From the records below, transcribe only the lines running from the one with "Open Scope Z_scope." through the one with "(** An object". Keep both of those end lines.

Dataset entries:
■ ■ ■ ■

(** * NGIN::Containers::String and NGIN::Utilities::LSBFlag

    A shallow embedding of [String.hpp] (small-buffer-optimised string) and
    of [LSBFlag.hpp] (value + flag packed in one unsigned word).

    Platform: LP64, little-endian (x86-64, AArch64).  [std::size_t] and
    [char*] are 64-bit words, [sizeof(String) = sboSize = 48], and the union
    [StorageUnion] is laid out as

      offset  0.. 7   normal.data            | small.sboBuffer[0..46]
      offset  8..15   normal.capacity        |
      offset 16..39   normal.padding         |
      offset 40..47   normal.sizeFlag        | 47: small.remainingSizeFlag

    The union is modelled byte for byte, so that the mode bit that
    [IsSmall] reads through the small view is really the top byte of the
    little-endian [sizeFlag] word of the normal view. *)

From Stdlib Require Import ZArith Lia.
From stdpp Require Import base list gmap.

Open Scope Z_scope.

(* ================================================================== *)
(** ** LSBFlag<T> *)
(* ================================================================== *)

(** An object [LSBFlag<T>] is its single member [T data], a [bits]-bit
    unsigned word.  Arithmetic on [T] is carried out in a wider type and
    converted back to [T] on assignment, which is [wrap]. *)
Module LSBFlag.

Definition wrap (bits : Z) (x : Z) : Z := x mod 2 ^ bits.

(** [LSBFlag()] : [data(0)] *)
Definition Default : Z := 0.

(** [LSBFlag(T value, bool flag)] :
    [data((value << 1) | static_cast<T>(flag))] *)
Definition LSBFlag (bits : Z) (value : Z) (flag : bool) : Z :=
  wrap bits (Z.lor (Z.shiftl value 1) (Z.b2z flag)).

(** [data = (value << 1) | (data & static_cast<T>(1))] *)
Definition SetValue (bits : Z) (data value : Z) : Z :=
  wrap bits (Z.lor (Z.shiftl value 1) (Z.land data 1)).

(** [return data >> 1] *)
Definition GetValue (data : Z) : Z := Z.shiftr data 1.

(** [data = (data & ~static_cast<T>(1)) | static_cast<T>(flag)] *)
Definition SetFlag (bits : Z) (data : Z) (flag : bool) : Z :=
  wrap bits (Z.lor (Z.land data (wrap bits (Z.lnot 1))) (Z.b2z flag)).

(** [return static_cast<bool>(data & static_cast<T>(1))] *)
Definition GetFlag (data : Z) : bool := negb (Z.land data 1 =? 0).

(** [data = (value << 1) | static_cast<T>(flag)] *)
Definition Set_ (bits : Z) (value : Z) (flag : bool) : Z :=
  wrap bits (Z.lor (Z.shiftl value 1) (Z.b2z flag)).

Definition GetRaw (data : Z) : Z := data.
Definition SetRaw (data : Z) : Z := data.

(** [operator==] / [operator!=] *)
Definition eqb (a b : Z) : bool := a =? b.
Definition neqb (a b : Z) : bool := negb (a =? b).

End LSBFlag.

(* ================================================================== *)
(** ** Bytes, words and arrays *)
(* ================================================================== *)

(** A byte is a [Z]; an array is a [list Z].  Multi-byte members of the
    union are stored little-endian. *)

Fixpoint le_bytes (n : nat) (v : Z) : list Z :=
  match n with
  | O => []
  | S n' => v mod 256 :: le_bytes n' (v / 256)
  end.

Fixpoint le_value (bs : list Z) : Z :=
  match bs with
  | [] => 0
  | b :: bs' => b + 256 * le_value bs'
  end.

Abbreviation len l := (Z.of_nat (length l)).

(** [slice off n arr] : the [n] bytes of [arr] from offset [off]. *)
Definition slice (off n : Z) (arr : list Z) : list Z :=
  take (Z.to_nat n) (drop (Z.to_nat off) arr).

(** [put off bs arr] : [arr] with the bytes [bs] written from offset [off]. *)
Definition put (off : Z) (bs arr : list Z) : list Z :=
  take (Z.to_nat off) arr ++ bs ++ drop (Z.to_nat off + length bs) arr.

Definition in_bounds (off n : Z) (arr : list Z) : bool :=
  (0 <=? off) && (0 <=? n) && (off + n <=? Z.of_nat (length arr)).

(** Index of the first zero byte of an array, as [std::strlen] finds it;
    [None] when the scan runs off the array. *)
Fixpoint strlen_list (arr : list Z) : option Z :=
  match arr with
  | [] => None
  | c :: arr' => if c =? 0 then Some 0 else Z.succ <$> strlen_list arr'
  end.

(** A text: bytes none of which is the terminator. *)
Definition no_nul (s : list Z) : Prop := Forall (fun c => c <> 0) s.

(* ================================================================== *)
(** ** The store: String objects, the free store, pointers *)
(* ================================================================== *)

(** Addresses handed out by [new[]] stay below [heap_limit] (the user half
    of a 48-bit virtual address space). *)
Definition heap_limit : Z := 2 ^ 47.

Record World := mkWorld {
  heap : gmap Z (list Z);   (** live [new char[n]] blocks, by base address *)
  brk  : Z;                 (** next base address [new[]] returns *)
  objs : gmap Z (list Z);   (** the union [buffer] of each live String *)
  junk : Z -> Z -> Z        (** [junk a i] : the indeterminate byte found at
                                offset [i] of a block freshly allocated at [a] *)
}.

Inductive pointer :=
| Null
| Lit (arr : list Z) (off : Z)   (** into an array outside the store: a
                                       literal, a caller's [c_str()] *)
| Obj (this : Z) (off : Z)       (** into [this->buffer] *)
| Heap (base : Z) (off : Z).     (** into the [new[]] block at [base] *)

(** The value of a [char*] member read back from its 8 bytes. *)
Definition to_ptr (a : Z) : pointer := if a =? 0 then Null else Heap a 0.

(** [p + n] *)
Definition padd (p : pointer) (n : Z) : pointer :=
  match p with
  | Null => Null
  | Lit arr off => Lit arr (off + n)
  | Obj this off => Obj this (off + n)
  | Heap base off => Heap base (off + n)
  end.

(** Outcome of running a piece of code: a value and the new store, a thrown
    [std::bad_alloc] with the store as it is where [new[]] throws, or
    undefined behaviour (a bad pointer, a copy that leaves its array, an
    invalid [delete[]]). *)
Inductive result (A : Type) : Type :=
| Ok (a : A) (w : World)
| BadAlloc (w : World)
| Undefined.
Arguments Ok {A} a w.
Arguments BadAlloc {A} w.
Arguments Undefined {A}.

Definition M (A : Type) : Type := World -> result A.

Definition ret {A} (a : A) : M A := fun w => Ok a w.

Definition bind {A B} (m : M A) (k : A -> M B) : M B :=
  fun w =>
    match m w with
    | Ok a w' => k a w'
    | BadAlloc w' => BadAlloc w'
    | Undefined => Undefined
    end.

Notation "'let*' x ':=' m 'in' k" := (bind m (fun x => k))
  (at level 10, x name, m at level 100, k at level 200).
Notation "'do*' m 'in' k" := (bind m (fun _ => k))
  (at level 10, m at level 100, k at level 200).

Definition set_heap (h : gmap Z (list Z)) (w : World) : World :=
  mkWorld h (brk w) (objs w) (junk w).
Definition set_objs (o : gmap Z (list Z)) (w : World) : World :=
  mkWorld (heap w) (brk w) o (junk w).

(** The array a pointer points into, and the offset in it. *)
Definition array_of (p : pointer) (w : World) : option (list Z * Z) :=
  match p with
  | Null => None
  | Lit arr off => Some (arr, off)
  | Obj this off => (fun arr => (arr, off)) <$> objs w !! this
  | Heap base off => (fun arr => (arr, off)) <$> heap w !! base
  end.

(** Read [n] bytes at [p].  No byte is touched when [n = 0]. *)
Definition load (p : pointer) (n : Z) : M (list Z) :=
  fun w =>
    if n =? 0 then Ok [] w
    else match array_of p w with
         | Some (arr, off) =>
             if in_bounds off n arr then Ok (slice off n arr) w else Undefined
         | None => Undefined
         end.

(** Write the bytes [bs] at [p]. *)
Definition store (p : pointer) (bs : list Z) : M unit :=
  fun w =>
    match bs with
    | [] => Ok tt w
    | _ :: _ =>
        match p with
        | Obj this off =>
            match objs w !! this with
            | Some arr =>
                if in_bounds off (Z.of_nat (length bs)) arr
                then Ok tt (set_objs (<[this := put off bs arr]> (objs w)) w)
                else Undefined
            | None => Undefined
            end
        | Heap base off =>
            match heap w !! base with
            | Some arr =>
                if in_bounds off (Z.of_nat (length bs)) arr
                then Ok tt (set_heap (<[base := put off bs arr]> (heap w)) w)
                else Undefined
            | None => Undefined
            end
        | Null | Lit _ _ => Undefined
        end
    end.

■ ■ ■ ■

Response for this exercise:
Open Scope Z_scope.

(* ================================================================== *)
(** ** LSBFlag<T> *)
(* ================================================================== *)

(** An object [LSBFlag<T>] is its single member [T data], a [bits]-bit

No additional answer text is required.